Record extracts Start Marker

(** acme.go: AcmeAccount *)
Module AcmeAccount.
Record t := mk {
  ID : Z; EABID : Z; JWKJSON : string; JWKThumbprint : string; Contact : list string;
  Status : string; CreatedAt : Z; LastUsedAt : option Z; EABName : string }.
Definition set_Contact (v : list string) (c : t) : t :=
  mk (ID c) (EABID c) (JWKJSON c) (JWKThumbprint c) v (Status c) (CreatedAt c) (LastUsedAt c)
  (EABName c).
Definition set_Status (v : string) (c : t) : t :=
  mk (ID c) (EABID c) (JWKJSON c) (JWKThumbprint c) (Contact c) v (CreatedAt c) (LastUsedAt c)
  (EABName c).
Definition set_LastUsedAt (v : option Z) (c : t) : t :=
  mk (ID c) (EABID c) (JWKJSON c) (JWKThumbprint c) (Contact c) (Status c) (CreatedAt c) v
  (EABName c).
Definition set_EABName (v : string) (c : t) : t :=
  mk (ID c) (EABID c) (JWKJSON c) (JWKThumbprint c) (Contact c) (Status c) (CreatedAt c)
  (LastUsedAt c) v.
End AcmeAccount.

(** acme.go: AcmeIdentifier *)
Module AcmeIdentifier.
Record t := mk {
  Type_ : string; Value : string }.
End AcmeIdentifier.

(** acme.go: AcmeOrder *)
Module AcmeOrder.
Record t := mk {
  ID : Z; AccountID : Z; Status : string; Identifiers : list AcmeIdentifier.t;
  CertificateID : option Z; Error : string; ExpiresAt : Z; CreatedAt : Z; NotAfter : option Z }.
Definition set_Status (v : string) (c : t) : t :=
  mk (ID c) (AccountID c) v (Identifiers c) (CertificateID c) (Error c) (ExpiresAt c)
  (CreatedAt c) (NotAfter c).
Definition set_CertificateID (v : option Z) (c : t) : t :=
  mk (ID c) (AccountID c) (Status c) (Identifiers c) v (Error c) (ExpiresAt c) (CreatedAt c)
  (NotAfter c).
Definition set_Error (v : string) (c : t) : t :=
  mk (ID c) (AccountID c) (Status c) (Identifiers c) (CertificateID c) v (ExpiresAt c)
  (CreatedAt c) (NotAfter c).
End AcmeOrder.

(** a row of acme_nonces *)
Module AcmeNonce.
Record t := mk {
  nonce : string; expires_at : Z }.
End AcmeNonce.

(** a row of auth_failures *)
Module AuthFailure.
Record t := mk {
  ID : Z; key : string; at_ : Z }.
End AuthFailure.

(** acme.go: AcmeAuthorization *)
Module AcmeAuthorization.
Record t := mk {
  ID : Z; OrderID : Z; IdentifierType : string; IdentifierValue : string; Wildcard : bool;
  Status : string; ExpiresAt : Z; CreatedAt : Z }.
End AcmeAuthorization.

(** acme.go: AcmeChallenge *)
Module AcmeChallenge.
Record t := mk {
  ID : Z; AuthorizationID : Z; Type_ : string; Token : string; Status : string;
  ValidatedAt : option Z; CreatedAt : Z }.
End AcmeChallenge.

(** models.go: Secret *)
Module Secret.
Record t := mk {
  ID : Z; Name : string; Type_ : string; Description : string; LabelsJSON : string;
  CertID : option Z; CurrentVersion : Z; RotationDays : Z; Disabled : bool; CreatedBy : string;
  CreatedAt : Z; UpdatedAt : Z }.
Definition set_CurrentVersion (v : Z) (c : t) : t :=
  mk (ID c) (Name c) (Type_ c) (Description c) (LabelsJSON c) (CertID c) v (RotationDays c)
  (Disabled c) (CreatedBy c) (CreatedAt c) (UpdatedAt c).
Definition set_Disabled (v : bool) (c : t) : t :=
  mk (ID c) (Name c) (Type_ c) (Description c) (LabelsJSON c) (CertID c) (CurrentVersion c)
  (RotationDays c) v (CreatedBy c) (CreatedAt c) (UpdatedAt c).
Definition set_UpdatedAt (v : Z) (c : t) : t :=
  mk (ID c) (Name c) (Type_ c) (Description c) (LabelsJSON c) (CertID c) (CurrentVersion c)
  (RotationDays c) (Disabled c) (CreatedBy c) (CreatedAt c) v.
Definition set_Meta (description labels : string) (days updated : Z) (c : t) : t :=
  mk (ID c) (Name c) (Type_ c) description labels (CertID c) (CurrentVersion c) days
  (Disabled c) (CreatedBy c) (CreatedAt c) updated.
End Secret.

(** models.go: SecretVersion *)
Module SecretVersion.
Record t := mk {
  ID : Z; SecretID : Z; Version : Z; PayloadEnc : string; PayloadSHA256 : string; SizeBytes : Z;
  ContentType : string; Destroyed : bool; CreatedBy : string; CreatedAt : Z }.
Definition set_PayloadEnc (v : string) (c : t) : t :=
  mk (ID c) (SecretID c) (Version c) v (PayloadSHA256 c) (SizeBytes c) (ContentType c)
  (Destroyed c) (CreatedBy c) (CreatedAt c).
Definition set_Destroyed (v : bool) (c : t) : t :=
  mk (ID c) (SecretID c) (Version c) (PayloadEnc c) (PayloadSHA256 c) (SizeBytes c)
  (ContentType c) v (CreatedBy c) (CreatedAt c).
End SecretVersion.

(** models.go: SecretBinding *)
Module SecretBinding.
Record t := mk {
  ID : Z; SecretID : Z; SecretName : string; K8sNamespace : string; K8sServiceAccount : string;
  K8sAuthMethod_ : string; ExpiresAt : option Z; CreatedBy : string; CreatedAt : Z }.
Definition set_SecretName (v : string) (c : t) : t :=
  mk (ID c) (SecretID c) v (K8sNamespace c) (K8sServiceAccount c) (K8sAuthMethod_ c)
  (ExpiresAt c) (CreatedBy c) (CreatedAt c).
End SecretBinding.

(** models.go: K8sAuthMethod *)
Module K8sAuthMethod.
Record t := mk {
  ID : Z; Name : string; Audience : string; IssuerURL : string; APIServerURL : string;
  CACert : string; ReviewerTokenEnc : string; InsecureSkipVerify : bool; Disabled : bool;
  CreatedBy : string; CreatedAt : Z; UpdatedAt : Z }.
Definition set_Disabled (v : bool) (updated : Z) (c : t) : t :=
  mk (ID c) (Name c) (Audience c) (IssuerURL c) (APIServerURL c) (CACert c) (ReviewerTokenEnc c)
  (InsecureSkipVerify c) v (CreatedBy c) (CreatedAt c) updated.
End K8sAuthMethod.

(** models.go: Webhook *)
Module Webhook.
Record t := mk {
  ID : Z; Name : string; URL : string; Events : string; SecretEnc : string; Disabled : bool;
  CreatedBy : string; CreatedAt : Z; UpdatedAt : Z }.
Definition set_Disabled (v : bool) (c : t) : t :=
  mk (ID c) (Name c) (URL c) (Events c) (SecretEnc c) v (CreatedBy c) (CreatedAt c) (UpdatedAt c).
Definition set_UpdatedAt (v : Z) (c : t) : t :=
  mk (ID c) (Name c) (URL c) (Events c) (SecretEnc c) (Disabled c) (CreatedBy c) (CreatedAt c) v.
End Webhook.

(** models.go: WebhookDelivery, with the claimed_at column *)
Module WebhookDelivery.
Record t := mk {
  ID : Z; WebhookID : Z; Event : string; Payload : string; Status : string; Attempts : Z;
  LastStatus : Z; LastError : string; NextAttempt : option Z; ClaimedAt : option Z;
  CreatedAt : Z; UpdatedAt : Z }.
Definition set_ClaimedAt (v : option Z) (c : t) : t :=
  mk (ID c) (WebhookID c) (Event c) (Payload c) (Status c) (Attempts c) (LastStatus c)
  (LastError c) (NextAttempt c) v (CreatedAt c) (UpdatedAt c).
End WebhookDelivery.

(** ** Status and role values *)

Definition StatusActive : string := "active".
Definition StatusRevoked : string := "revoked".
Definition StatusExpired : string := "expired".
Definition StatusDisabled : string := "disabled".
Definition StatusPending : string := "pending".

Record extracts End Marker

- _Task to complete_
Search the material for the word "AcmeAuthorization" and copy every matching line.

- _Answer area_
(** acme.go: AcmeAuthorization *)
Module AcmeAuthorization.
End AcmeAuthorization.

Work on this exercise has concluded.